Phase 4 — Grader, Baseline & Task Completion

Days 6–7 (Apr 1–2). Goal: all three tasks are complete, the /grader endpoint scores any episode log deterministically, and the baseline agent runs and produces reproducible scores around 0.22–0.35.

Days 6–7

📊

Phase Gate — End of Day 7

POST /grader with a handcrafted episode log returns a score between 0.0 and 1.0 with a complete breakdown dict. GET /baseline returns scores in the range [0.20, 0.40] for all 3 tasks. The grader returns the same score on repeated calls with the same input. All grader unit tests pass.

GRADER DESIGN — Per-Task Formula Detail

Task 1 Grader EASY

Pure throughput optimisation. Score is the normalised improvement over baseline on mean tokens/sec, capped at 1.0.

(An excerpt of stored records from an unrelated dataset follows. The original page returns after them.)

(** * Polly-API client helpers: a shallow embedding and its properties

    The Python sources under [src/api_client] are embedded function by
    function:
    - [get_poll_results.py]: [get_poll_results],
      [get_poll_results_with_error_handling], [format_poll_results],
      [get_poll_results_summary];
    - [fetch_polls.py]: [fetch_polls];
    - [vote_poll.py]: [vote_on_poll], [login_and_get_token];
    - [register_user.py]: [register_user].

    Python [int] is [Z]; Python [str] is [string], one [ascii] standing for one
    character; Python [float] is an IEEE 754 binary64 value written out over
    [Z]; exceptions are the [Raise] case of a result type. The dict that
    [format_poll_results] reads is a record of the [PollResults] schema whose
    fields may be missing; a decoded JSON body is a [pyobj]. The [requests]
    library is an oracle from requests to outcomes, and every request that is
    sent is appended to a log. *)

From Stdlib Require Import ZArith List String Ascii Bool Lia.
From Stdlib Require Import Permutation Sorted DecimalString.
From Stdlib Require Import Uint63 PrimFloat SpecFloat FloatOps.
From Stdlib Require DecimalPos DecimalZ.
Import ListNotations.

Local Open Scope string_scope.
Local Open Scope Z_scope.

Set Warnings "-register-all".

(** ** Python values and exceptions *)

(** What [response.json()] can produce (numbers restricted to integers). The
    Python [None] is [PNone]; a [dict] keeps its items in insertion order. *)
Inductive pyobj : Type :=
| PNone
| PBool (b : bool)
| PInt (z : Z)
| PStr (s : string)
| PList (items : list pyobj)
| PDict (items : list (string * pyobj)).

(** The exception classes the sources raise, catch or let through.
    [RequestException] stands for the base class of [requests.exceptions] and
    for those of its subclasses no handler singles out. *)
Inductive exn : Type :=
| ValueError (args : list pyobj)
| KeyError (key : string)
| TypeError (msg : string)
| ZeroDivisionError (msg : string)
| OverflowError (msg : string)
| RequestException (msg : string)
| HTTPError (msg : string)
| ConnectionError (msg : string)
| Timeout (msg : string)
| ConnectTimeout (msg : string)
| JSONDecodeError (msg : string)
| OtherException (msg : string).

Inductive result (A : Type) : Type :=
| Ok (a : A)
| Raise (e : exn).
Arguments Ok {A} a.
Arguments Raise {A} e.

Definition rbind {A B : Type} (r : result A) (k : A -> result B) : result B :=
  match r with
  | Ok a => k a
  | Raise e => Raise e
  end.

Declare Scope result_scope.
Delimit Scope result_scope with result.
Notation "x <- r ;; k" := (rbind r (fun x => k))
  (at level 61, r at next level, right associativity) : result_scope.

Fixpoint rmap {A B : Type} (f : A -> result B) (l : list A) : result (list B) :=
  match l with
  | [] => Ok []
  | a :: l' =>
      (b <- f a ;; bs <- rmap f l' ;; Ok (b :: bs))%result
  end.

(** ** Text *)

(** [str(n)] for an [int]. *)
Definition str_of_int (n : Z) : string :=
  NilZero.string_of_int (Z.to_int n).

(** [s * n] for a one-character string. *)
Fixpoint repeat_string (s : string) (n : nat) : string :=
  match n with
  | O => ""
  | S n' => s ++ repeat_string s n'
  end.

Fixpoint concat_strings (l : list string) : string :=
  match l with
  | [] => ""
  | s :: l' => s ++ concat_strings l'
  end.
(** X27. Without [--examples-file] the script works with the built-in
    examples and neither opens a file nor parses JSON: whatever these
    two would do, the run is the same, and the request that goes out
    (after the listing of [--show-prompt], if asked for) carries the
    sequence built from [default_examples]. *)
Theorem main_without_file_uses_defaults json_loads read_lines env c a :
  opt_truthy (examples_file a) = false ->
  TopP.ready env c ->
  (forall json_loads' read_lines' t,
      main json_loads read_lines env a t = main json_loads' read_lines' env a t) /\
  exists later,
    events (run (main json_loads read_lines env a)) =
    prompt_listing a (build_messages default_examples a)
    ++ Request (request_for a (build_messages default_examples a)) :: later.
Proof.
  intros Hfile Hready. split.
  - intros json_loads' read_lines' t. unfold main.
    destruct (examples_file a) as [[| ch path] |]; simpl in Hfile;
      [reflexivity | discriminate | reflexivity].
  - assert (Hload : examples_to_use json_loads read_lines a = Ok default_examples).
    { unfold examples_to_use.
      destruct (examples_file a) as [[| ch path] |]; simpl in Hfile;
        [reflexivity | discriminate | reflexivity]. }
    destruct (run_prefix (main json_loads read_lines env a)) as [after_run ->].
    rewrite (main_up_to_request json_loads read_lines env c a default_examples
               Hready Hload).
    match goal with
    | |- context [bind (try_catch ?body ?h) ?k ?t] =>
        destruct (bind_prefix (try_catch body h) k t) as [d1 ->];
        [ intros resp; apply extends_bind; [apply extends_lift |];
          intros content; apply extends_bind; [apply extends_emit |];
          intros _; apply extends_ret |];
        destruct (try_catch_prefix body h t) as [d2 ->];
        [ intros e; apply extends_bind; [apply extends_emit |];
          intros _; apply extends_raise |]
    end.
    simpl fst. exists (d2 ++ d1 ++ after_run). now rewrite <- !app_assoc.
Qed.

Lemma main_without_file_uses_defaults_witness :
  TopP.ready ready_sdk {| create := fun _ _ => Ok [Some (lit "Lunch at noon")] |} /\
  main no_json no_files ready_sdk sample_args [] =
  main two_examples_json two_examples_file ready_sdk sample_args [] /\
  exists later,
    events (run (main no_json no_files ready_sdk sample_args)) =
    prompt_listing sample_args (build_messages default_examples sample_args)
    ++ Request (request_for sample_args (build_messages default_examples sample_args))
       :: later.
Proof.
  assert (Hready : TopP.ready ready_sdk
                     {| create := fun _ _ => Ok [Some (lit "Lunch at noon")] |}).
  { split; [reflexivity |]. exists (lit "sk-test"). repeat split. }
  destruct (main_without_file_uses_defaults no_json no_files ready_sdk _ sample_args
              eq_refl Hready) as [Hsame Hsent].
  split; [exact Hready | split; [apply Hsame | exact Hsent]].
Defined.

End FewShotMore.

(* ===================================================================== *)
(** * The start-up checks the scripts share                               *)
(* ===================================================================== *)

Module Startup.

Import Scenarios.

(** X28. Without the SDK both scripts end right after the command
    line has been parsed: the installation hint goes to standard error
    and the exit status is 1, whatever the API key and the parsed
    options are; a [--sweep] is not checked and no request is sent. *)
Theorem scripts_stop_without_sdk py_float float_str json_loads read_lines env e a b :
  import_openai env = Raise e -> is_Exception e = true ->
  run (TopP.main py_float float_str env a) =
  {| events := [sdk_missing_line]; ending := Exited 1 |} /\
  run (FewShot.main json_loads read_lines env b) =
  {| events := [sdk_missing_line]; ending := Exited 1 |}.
Proof.
  intros Himport Hexc.
  split; unfold run, TopP.main, FewShot.main, bind, try_catch, lift;
    rewrite Himport, Hexc; reflexivity.
Qed.

Lemma scripts_stop_without_sdk_witness :
  run (TopP.main TopP.sample_float TopP.sample_float_str sdk_not_installed
         TopP.sweep_above_one) =
  {| events := [sdk_missing_line]; ending := Exited 1 |} /\
  run (FewShot.main FewShot.no_json FewShot.no_files sdk_not_installed
         FewShot.sample_args) =
  {| events := [sdk_missing_line]; ending := Exited 1 |}.
Proof.
  exact (scripts_stop_without_sdk TopP.sample_float TopP.sample_float_str
           FewShot.no_json FewShot.no_files sdk_not_installed _
           TopP.sweep_above_one FewShot.sample_args eq_refl eq_refl).
Defined.

(** X29. With the SDK but no API key, unset or empty, both scripts end
    with the hint to set [OPENAI_API_KEY] on standard error and exit
    status 1; no client is built and no request is sent. *)
Theorem scripts_stop_without_api_key py_float float_str json_loads read_lines env a b :
  import_openai env = Ok tt -> opt_truthy (getenv_api_key env) = false ->
  run (TopP.main py_float float_str env a) =
  {| events := [key_missing_line]; ending := Exited 1 |} /\
  run (FewShot.main json_loads read_lines env b) =
  {| events := [key_missing_line]; ending := Exited 1 |}.
Proof.
  intros Himport Hkey.
  split; unfold run, TopP.main, FewShot.main, bind, try_catch, lift;
    rewrite Himport, Hkey; reflexivity.
Qed.

Lemma scripts_stop_without_api_key_witness :
  run (TopP.main TopP.sample_float TopP.sample_float_str key_not_set
         TopP.top_p_above_one) =
  {| events := [key_missing_line]; ending := Exited 1 |} /\
  run (FewShot.main FewShot.no_json FewShot.no_files key_not_set
         FewShot.sample_args) =
  {| events := [key_missing_line]; ending := Exited 1 |}.
Proof.
  exact (scripts_stop_without_api_key TopP.sample_float TopP.sample_float_str
           FewShot.no_json FewShot.no_files key_not_set
           TopP.top_p_above_one FewShot.sample_args eq_refl eq_refl).
Defined.

End Startup.
(** [strings.HasSuffix]:
    [len(s) >= len(suffix) && s[len(s)-len(suffix):] == suffix]. *)
Definition HasSuffix (s suffix : string) : bool :=
  (String.length suffix <=? String.length s)%nat
  && String.eqb
       (substring (String.length s - String.length suffix)
                  (String.length suffix) s)
       suffix.

(** The verb [%d] applied to an [int]: signed decimal digits. *)
Definition fmt_d (n : Z) : string := NilZero.string_of_int (Z.to_int n).

(** ** Regular expressions, as far as [poolNameRegex] needs them

    Package [regexp] reads the text as UTF-8 runes.  The classes of
    [poolNameRegex] hold ASCII characters only, and its match spans the
    whole text, so matching byte by byte decides the same texts: a byte
    outside ASCII is in no class, like the rune it belongs to. *)

Inductive regex :=
| ReNone                                   (* matches no text *)
| ReEps                                    (* matches the empty text *)
| ReClass (ranges : list (ascii * ascii))  (* [lo-hi...] *)
| ReCat (r1 r2 : regex)                    (* r1 r2 *)
| ReAlt (r1 r2 : regex)                    (* r1|r2 *)
| ReRepeat (lo hi : nat) (r : regex)       (* r{lo,hi} *)
| ReGroup (r : regex).                     (* (r), a capturing group *)

Definition in_range (c : ascii) (rg : ascii * ascii) : bool :=
  (nat_of_ascii (fst rg) <=? nat_of_ascii c)%nat
  && (nat_of_ascii c <=? nat_of_ascii (snd rg))%nat.

Definition in_class (ranges : list (ascii * ascii)) (c : ascii) : bool :=
  existsb (in_range c) ranges.

Fixpoint nullable (r : regex) : bool :=
  match r with
  | ReNone => false
  | ReEps => true
  | ReClass _ => false
  | ReCat r1 r2 => nullable r1 && nullable r2
  | ReAlt r1 r2 => nullable r1 || nullable r2
  | ReRepeat lo _ r => (lo =? 0)%nat || nullable r
  | ReGroup r => nullable r
  end.

(** The residual of [r] after reading the byte [c]. *)
Fixpoint deriv (c : ascii) (r : regex) : regex :=
  match r with
  | ReNone => ReNone
  | ReEps => ReNone
  | ReClass ranges => if in_class ranges c then ReEps else ReNone
  | ReCat r1 r2 =>
      if nullable r1
      then ReAlt (ReCat (deriv c r1) r2) (deriv c r2)
      else ReCat (deriv c r1) r2
  | ReAlt r1 r2 => ReAlt (deriv c r1) (deriv c r2)
  | ReRepeat lo hi r =>
      match hi with
      | O => ReNone
      | S hi' => ReCat (deriv c r) (ReRepeat (Nat.pred lo) hi' r)
      end
  | ReGroup r => deriv c r
  end.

# All values are means over the 200-step episode log
score = (agent_tps - baseline_tps) / (optimal_tps - baseline_tps)
score = max(0.0, min(1.0, score))

# baseline_tps ≈ 2800 tokens/s (batch=32, kv=1.0)
# optimal_tps  ≈ 8200 tokens/s (batch=128, kv=0.5)

Task 2 Grader MEDIUM

Balances TTFT and memory compliance. Both components are independently scored and averaged.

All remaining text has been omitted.